When Hamilton told a group of journalists he was writing a fan’s portrait of Gascoigne they asked why he would bother when his subject could only think with his feet. Here was the idea of the football genius coming into conflict with a more common understanding or application of the word. Hamilton was naturally aware of chasm between Paul Gascoigne the footballer and Paul Gascoigne the man: “The football was so highly sophisticated and intelligent, and yet the player, in Gascoigne’s case, was a fool in many ways,” he wrote. But his knowledge of the world of literature made him open to the idea that exceptional ability could be surrounded by chaos like a flower in a junk yard. More than that, there was the possibility the two might be connected and this might be a powerful part of the attraction. Reflecting on unfounded speculation that Gascoigne might have a form of Tourette’s Syndrome, Hamilton confessed “there was much literary appeal in the idea that his yob-nonsense and his soccer artistry might be clinically conjoined”.

There’s a danger in football’s acceptance of the word genius when fans are already inclined to make so many allowances based on little more than the wearing of a jersey once or twice a week. In Gascoigne’s case, there was an almost tragic willingness to accept various levels of bad behaviour –from poor weight management up to appalling domestic abuse – out of some misguided notion that the personality and the physical prowess were linked so by stifling one you would stifle the other. But the logic here isn’t so much faulty as non-existent: wasn’t Brian Laudrup also a genius? Hamilton was generous in his toleration of Gascoigne’s behaviour when it was confined to mischief or low-level disarray, partly because his own personal life was a study in such low-level disarray.
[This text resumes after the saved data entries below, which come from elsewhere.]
(* ===== verification/Disseminator.v ===== *)
(** * The disseminator ([src/src/membership/disseminator.{h,cpp}])

    The queue of updates to piggyback on outgoing messages, each with the
    number of times it has been sent. *)

From S2P Require Import Prelude NodeInfo SwimMessage.

Local Open Scope Z_scope.

Record Entry := mkEntry {
  update : MembershipUpdate;
  transmit_count : Z   (* uint32_t *)
}.

#[export] Instance Entry_eq_dec : EqDecision Entry.
Proof. solve_decision. Defined.

Record Disseminator := mkDisseminator {
  max_transmissions_ : Z;   (* size_t *)
  queue_ : list Entry
}.

Definition Disseminator_new (max_transmissions : Z) : Disseminator :=
  mkDisseminator max_transmissions [].

(** The default argument of the constructor. *)
Definition default_max_transmissions : Z := 10.

(** The pass over the queue: the first entry of the node is replaced or kept,
    otherwise the update is appended. *)
Fixpoint enqueue_list (q : list Entry) (u : MembershipUpdate) : list Entry :=
  match q with
  | [] => [mkEntry u 0]
  | e :: q =>
      if decide (upd_node (update e) = upd_node u) then
        if decide (upd_incarnation u > upd_incarnation (update e) \/
                   (upd_incarnation u = upd_incarnation (update e) /\
                    UpdateType_val (upd_type u) > UpdateType_val (upd_type (update e))))
        then mkEntry u 0 :: q
        else e :: q
      else e :: enqueue_list q u
  end.

Definition enqueue (d : Disseminator) (u : MembershipUpdate) : Disseminator :=
  mkDisseminator (max_transmissions_ d) (enqueue_list (queue_ d) u).

Definition bump (e : Entry) : Entry := mkEntry (update e) (u32 (transmit_count e + 1)).

Definition pending (d : Disseminator) : nat := length (queue_ d).

(** What [std::sort] promises: a permutation, ordered by the comparison; equal
    elements may come in any order. *)
Class StdSort (sort : list Entry -> list Entry) : Prop := {
  sort_perm l : sort l ≡ₚ l;
  sort_sorted l : StronglySorted (fun a b => transmit_count a <= transmit_count b) (sort l)
}.

Section Operations.
Context (sort : list Entry -> list Entry).

Definition get_updates (d : Disseminator) (limit : nat) : list MembershipUpdate * Disseminator :=
  let queue := sort (queue_ d) in
  let count := Nat.min limit (length queue) in
  let result := update <$> take count queue in
  let queue := (bump <$> take count queue) ++ drop count queue in
  (result, mkDisseminator (max_transmissions_ d)
             (filter (fun e => ~ transmit_count e >= max_transmissions_ d) queue)).
End Operations.

(** ** The invariant: one entry per node, no entry used up *)

Definition entry_node (e : Entry) : NodeId := upd_node (update e).

Record diss_inv (d : Disseminator) : Prop := {
  di_max : 0 < max_transmissions_ d < 2 ^ 32;
  di_nodup : NoDup (entry_node <$> queue_ d);
  di_count : Forall (fun e => 0 <= transmit_count e < max_transmissions_ d) (queue_ d)
}.

Lemma diss_inv_new max : 0 < max < 2 ^ 32 -> diss_inv (Disseminator_new max).
Proof. intros H. split; [done|constructor|constructor]. Qed.

(** The update recorded for a node. *)
Definition pending_for (q : list Entry) (x : NodeId) : option Entry :=
  snd <$> list_find (fun e => entry_node e = x) q.

(** The order in which updates replace one another. *)
Definition update_newer (u v : MembershipUpdate) : Prop :=
  upd_incarnation u > upd_incarnation v \/
  (upd_incarnation u = upd_incarnation v /\ UpdateType_val (upd_type u) > UpdateType_val (upd_type v)).

#[export] Instance update_newer_dec u v : Decision (update_newer u v).
Proof. unfold update_newer. apply _. Defined.

Lemma enqueue_nodes q u :
  entry_node <$> enqueue_list q u =
    if decide (upd_node u ∈ entry_node <$> q) then entry_node <$> q else (entry_node <$> q) ++ [upd_node u].
Proof.
  induction q as [|e q IH]; csimpl; [done|].
  change (upd_node (update e)) with (entry_node e).
  destruct (decide (entry_node e = upd_node u)) as [E|E].
  - rewrite (decide_True (P := upd_node u ∈ entry_node e :: (entry_node <$> q)))
      by (apply elem_of_cons; by left).
    clear IH. case_decide; csimpl; [by rewrite E|done].
  - csimpl. rewrite IH.
    assert (upd_node u ∈ entry_node e :: (entry_node <$> q) <-> upd_node u ∈ entry_node <$> q) as Hi.
    { rewrite elem_of_cons. naive_solver. }
    repeat case_decide; naive_solver.
Qed.

Lemma enqueue_inv d u : diss_inv d -> diss_inv (enqueue d u).
Proof.
  intros [Hm Hn Hc]. split; [done| |].
  - simpl. rewrite enqueue_nodes. case_decide; [done|]. apply NoDup_app.
    split; [done|]. split; [set_solver|apply NoDup_singleton].
  - simpl. clear Hn. induction Hc as [|e q He Hc IH]; simpl.
    { apply Forall_singleton. simpl. lia. }
    repeat case_decide; constructor; simpl; auto; lia.
Qed.

Lemma pending_for_enqueue q u x :
  pending_for (enqueue_list q u) x =
    if decide (x = upd_node u) then
      match pending_for q x with
      | Some e => if decide (update_newer u (update e)) then Some (mkEntry u 0) else Some e
      | None => Some (mkEntry u 0)
      end
    else pending_for q x.
Proof.
  unfold pending_for. induction q as [|e q IH]; simpl.
  - unfold entry_node. simpl. repeat case_decide; naive_solver.
  - unfold update_newer in *. unfold entry_node in *. repeat (case_decide; simplify_eq/=); try done.
    all: try (destruct (list_find _ (enqueue_list q u)) as [[]|], (list_find _ q) as [[]|]; simpl in *; naive_solver).
Qed.

(** ** Transmissions are rationed *)

(** How often the entries of the nodes in [P] may still be sent. *)
Definition budget (P : NodeId -> Prop) `{!forall x, Decision (P x)} (d : Disseminator) : nat :=
  sum_list_with (fun e => if decide (P (entry_node e))
                          then Z.to_nat (max_transmissions_ d - transmit_count e) else 0%nat) (queue_ d).

Definition occurrences (P : NodeId -> Prop) `{!forall x, Decision (P x)} (us : list MembershipUpdate) : nat :=
  length (filter (fun u => P (upd_node u)) us).

Section Rationing.
Context (sort : list Entry -> list Entry) `{!StdSort sort}.

(** The queue before the exhausted entries are erased. *)
Definition sent_queue (d : Disseminator) (limit : nat) : list Entry :=
  let queue := sort (queue_ d) in
  let count := Nat.min limit (length queue) in
  (bump <$> take count queue) ++ drop count queue.

Lemma sorted_inv d : diss_inv d -> Forall (fun e => 0 <= transmit_count e < max_transmissions_ d) (sort (queue_ d)).
Proof. intros [_ _ Hc]. by rewrite sort_perm. Qed.

Lemma bump_count d e :
  diss_inv d -> 0 <= transmit_count e < max_transmissions_ d -> transmit_count (bump e) = transmit_count e + 1.
Proof. intros [Hm _ _] He. simpl. apply wrap_small. unfold in_width. lia. Qed.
He was commendably stoical, for example, when he heard from one of Gascoigne’s representatives that his face was Gazza’s dartboard because the player had been warned there was a sneering poet on his trail.
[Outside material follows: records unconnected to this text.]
(* ===== verification/SwimLoops.v ===== *)
(** * The coroutines of the SWIM protocol ([run], [stop], [probe_loop],
    [recv_loop], [suspicion_reaper], [relay_ping] and [spawn] of
    [src/src/membership/swim_protocol.cpp])

    [SwimProtocol] has the code between the suspension points and lets any piece
    run at any time.  Here the coroutines have their program counters: which
    piece runs next is decided by where a coroutine was suspended, and the event
    loop only decides which one resumes. *)

From stdpp Require Import relations.
From S2P Require Import Prelude NodeInfo SwimMessage MemberList Disseminator SwimProtocol.

Local Open Scope Z_scope.

#[export] Instance detached_eq_dec : EqDecision detached.
Proof. solve_decision. Defined.

(** The suspension points of [probe_loop], with those of [direct_ping] and
    [indirect_ping] that it awaits. *)
Inductive probe_pc :=
  | ProbeSleeping
  | DirectSending (tgt : NodeId) (seq : Z)
  | DirectWaiting (tgt : NodeId) (seq : Z)
  | IndirectSending (tgt : NodeId) (seq : Z) (rest : list NodeId)
  | IndirectWaiting (tgt : NodeId) (seq : Z)
  | ProbeEnded.

(** [recv_loop] and [suspicion_reaper] have one suspension point each. *)
Inductive loop_pc := LoopWaiting | LoopEnded.

Record loops (R : Type) := mkLoops {
  swim : Swim R;
  running_ : bool;
  probe_task_ : probe_pc;
  recv_task_ : loop_pc;
  reaper_task_ : loop_pc;
  detached_tasks_ : list detached
}.
#[global] Arguments mkLoops {R}.
#[global] Arguments swim {R}.
#[global] Arguments running_ {R}.
#[global] Arguments probe_task_ {R}.
#[global] Arguments recv_task_ {R}.
#[global] Arguments reaper_task_ {R}.
#[global] Arguments detached_tasks_ {R}.

Section Loops.
Context {R : Type} (on_change : R -> NodeId -> NodeInfo -> R).
Context (sort : list Entry -> list Entry).
Context (self_ : NodeId) (config_ : Config).
Implicit Types (s : Swim R) (l : loops R).

(** [run]: the three tasks are created and started. *)
Definition run s : loops R := mkLoops s true ProbeSleeping LoopWaiting LoopWaiting [].

Definition stop l : loops R :=
  mkLoops (swim l) false (probe_task_ l) (recv_task_ l) (reaper_task_ l) (detached_tasks_ l).

(** [spawn]: the task has started; those that are done are dropped. *)
Definition spawn (ts : list detached) (t : detached) : list detached := filter (fun t => t <> Finished) (ts ++ [t]).

(** The test at the head of [probe_loop]. *)
Definition probe_head (running : bool) : probe_pc := if running then ProbeSleeping else ProbeEnded.
Definition loop_head (running : bool) : loop_pc := if running then LoopWaiting else LoopEnded.

(** The verdict of an iteration of [probe_loop]. *)
Definition probe_failed (now : Z) s (tgt : NodeId) (running : bool) : Swim R * probe_pc * list send :=
  (suspect_target on_change now s tgt, probe_head running, []).

(** The next relay, or the timeout. *)
Definition ask_relays s (tgt : NodeId) (seq : Z) (relays : list NodeId) : Swim R * probe_pc * list send :=
  match relays with
  | [] => (s, IndirectWaiting tgt seq, [])
  | relay :: rest =>
      let '(s, out) := indirect_ping_send sort self_ config_ s tgt seq relay in
      (s, IndirectSending tgt seq rest, out)
  end.

(** [probe_loop] from where it was suspended to where it suspends again. *)
Definition probe_resume (now : Z) (draw : nat -> nat) (shuffle : list NodeId -> list NodeId)
    s (running : bool) (pc : probe_pc) : Swim R * probe_pc * list send :=
  match pc with
  | ProbeSleeping =>
      if negb running then (s, ProbeEnded, []) else
      match random_peer draw (members_ s) self_ with
      | None => (s, probe_head running, [])
      | Some tgt =>
          let '(seq, s, out) := direct_ping_start sort self_ config_ s tgt in
          (s, DirectSending tgt seq, out)
      end
  | DirectSending tgt seq => (s, DirectWaiting tgt seq, [])
  | DirectWaiting tgt seq =>
      let '(alive, s) := take_ack s seq in
      if alive : bool then (s, probe_head running, []) else
      match indirect_ping_start self_ config_ shuffle s with
      | None => probe_failed now s tgt running
      | Some (intermediaries, seq, s) => ask_relays s tgt seq intermediaries
      end
  | IndirectSending tgt seq rest => ask_relays s tgt seq rest
  | IndirectWaiting tgt seq =>
      let '(alive, s) := take_ack s seq in
      if alive : bool then (s, probe_head running, []) else probe_failed now s tgt running
  | ProbeEnded => (s, ProbeEnded, [])
  end.

(** A detached task from suspension to suspension. *)
Definition detached_resume s (t : detached) : Swim R * detached * list send :=
  match t with
  | AckSending => (s, Finished, [])
  | RelaySending requester orig_seq local_seq => (s, RelayWaiting requester orig_seq local_seq, [])
  | RelayWaiting requester orig_seq local_seq =>
      let '(acked, s, out) := relay_timeout self_ s requester orig_seq local_seq in
      if acked : bool then (s, RelayAcking local_seq, out) else (erase_ack s local_seq, Finished, out)
  | RelayAcking local_seq => (erase_ack s local_seq, Finished, [])
  | Finished => (s, Finished, [])
  end.

(** What the event loop can do: complete the operation a coroutine waits for, or
    deliver a [stop].  [None] for a datagram is a read that returned no bytes. *)
Inductive event :=
  | ProbeResumed (now : Z) (draw : nat -> nat) (shuffle : list NodeId -> list NodeId)
  | Received (now : Z) (datagram : option bytes)
  | ReaperResumed (now clock : Z)
  | DetachedResumed (i : nat)
  | Stopped.

Definition recv_resume (now : Z) l (datagram : option bytes) : loops R * list send :=
  match recv_task_ l with
  | LoopEnded => (l, [])
  | LoopWaiting =>
      let '(s, out, spawned) :=
        match datagram with
        | Some data => receive on_change sort self_ config_ now (swim l) data
        | None => (swim l, [], [])
        end in
      (mkLoops s (running_ l) (probe_task_ l) (loop_head (running_ l)) (reaper_task_ l)
         (foldl spawn (detached_tasks_ l) spawned), out)
  end.

Definition reaper_resume (now clock : Z) l : loops R :=
  match reaper_task_ l with
  | LoopEnded => l
  | LoopWaiting =>
      if negb (running_ l) then
        mkLoops (swim l) (running_ l) (probe_task_ l) (recv_task_ l) LoopEnded (detached_tasks_ l)
      else
        mkLoops (reap on_change self_ config_ now clock (swim l)) (running_ l) (probe_task_ l) (recv_task_ l)
          (loop_head (running_ l)) (detached_tasks_ l)
  end.

Definition loops_next (e : event) l : loops R * list send :=
  match e with
  | ProbeResumed now draw shuffle =>
      let '(s, pc, out) := probe_resume now draw shuffle (swim l) (running_ l) (probe_task_ l) in
      (mkLoops s (running_ l) pc (recv_task_ l) (reaper_task_ l) (detached_tasks_ l), out)
  | Received now datagram => recv_resume now l datagram
  | ReaperResumed now clock => (reaper_resume now clock l, [])
  | DetachedResumed i =>
      match detached_tasks_ l !! i with
      | None => (l, [])
      | Some t =>
          let '(s, t, out) := detached_resume (swim l) t in
          (mkLoops s (running_ l) (probe_task_ l) (recv_task_ l) (reaper_task_ l) (<[i := t]> (detached_tasks_ l)), out)
      end
  | Stopped => (stop l, [])
  end.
With the benefit of hindsight, it can be clearly observed that what Gascoigne needed, what was in his best interests, was less not more rope. Did he not win the League Cup for Rangers with two second-half goals against Hearts after Walter Smith had him up against the dressing room wall at the interval? In terms of motivation, this was different from the hysterical censure visited upon him by the tabloid press when it wasn’t treating him like some sort of Princess Diana with dirty knees. This ebbing and flowing must have been disastrous for a player who confessed the prospect of reading the Sunday papers made him nervous. Gascoigne’s was a fragile identity even before he became a celebrity, thereafter he could appear like a creature summoned out of ink rather than a man with proper roots. Speaking about the idea of genius as applied to the literary world, Hamilton once said: “what’s at issue is the idea of a life given over to creativity; and the belief that because a person believes himself to be possessed of some profound and special gift, he has certain rights to live his life in a certain way.” Something in this can be applied to Gascoigne but not precisely: it was others who invested most in the idea that Gascoigne possessed something special so he was offered a certain leeway that wouldn’t have been offered to less talented players.
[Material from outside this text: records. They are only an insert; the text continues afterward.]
Lemma reap_typed now clock s : swim_typed s -> swim_typed (reap on_change self_ config_ now clock s).
Proof.
  intros Hs. unfold reap.
  assert (Forall (fun p => member_typed p.1 p.2) (map_to_list (members_ s))) as Hl
    by (apply Forall_forall; intros [x n] Hx%elem_of_map_to_list; by apply (st_members _ Hs)).
  revert Hl. generalize (map_to_list (members_ s)). intros ps Hl. revert s Hs.
  induction Hl as [|[x n] ps (Hx & _ & Hn & _) _ IH]; intros s Hs; [done|]. cbn [foldl]. apply IH.
  unfold reap_node. repeat case_decide; try done.
  pose proof (call_members_typed s _ Hs (update_state_typed clock _ x NodeState_Dead _ (st_members _ Hs) Hn)) as Hc.
  cbn [snd] in *. destruct (call_members _ _ _) as [[] s1]; [|done]. by apply enqueue_update_typed.
Qed.

(** ** The coroutines *)

Lemma ask_relays_typed s tgt seq relays s' pc out :
  swim_typed s -> NodeId_wf tgt -> in_width 32 seq -> Forall NodeId_wf relays ->
  ask_relays sort self_ config_ s tgt seq relays = (s', pc, out) ->
  swim_typed s' /\ probe_typed pc /\ Forall send_typed out.
Proof.
  intros Hs Ht Hq Hr. unfold ask_relays. destruct Hr as [|relay rest Hy Hr]; [by intros [= <- <- <-]|].
  unfold indirect_ping_send. destruct (take_updates _ _ _) as [us s1] eqn:Eu. intros [= <- <- <-].
  destruct (take_updates_typed _ _ _ Hs Eu) as (? & ? & ?). split; [done|]. split; [done|].
  apply Forall_singleton. by apply send_typed_intro.
Qed.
The indulgences, rather than allowing Gascoigne to flourish on the pitch, ultimately thwarted his full potential as he succumbed to poor conditioning, suspensions and self-sabotage. In the midst of Gascoigne’s career, Hamilton recalled “some feared…that he so little understood the nature of his own genius that he would be unable to protect it from the excesses to which his personality was irreversibly inclined”. Indeed, there is a tone of anxiety in his writing about Gascoigne because he knew, maybe from having encountered it elsewhere, that “there was something in his personality that ran counter to the fantasies his soccer gifts induced.” The key question, when you allow genius to burn at the expense of the surrounding life, the practical world, is what happens when that genius is used up? “Wasn’t the whole drift of Gazza’s story,” Hamilton worried, “a drift towards some calamitous comeuppance, some terrible bringing-down-to-earth?” And it was.

This article first appeared in Issue 4 which was published in June 2017.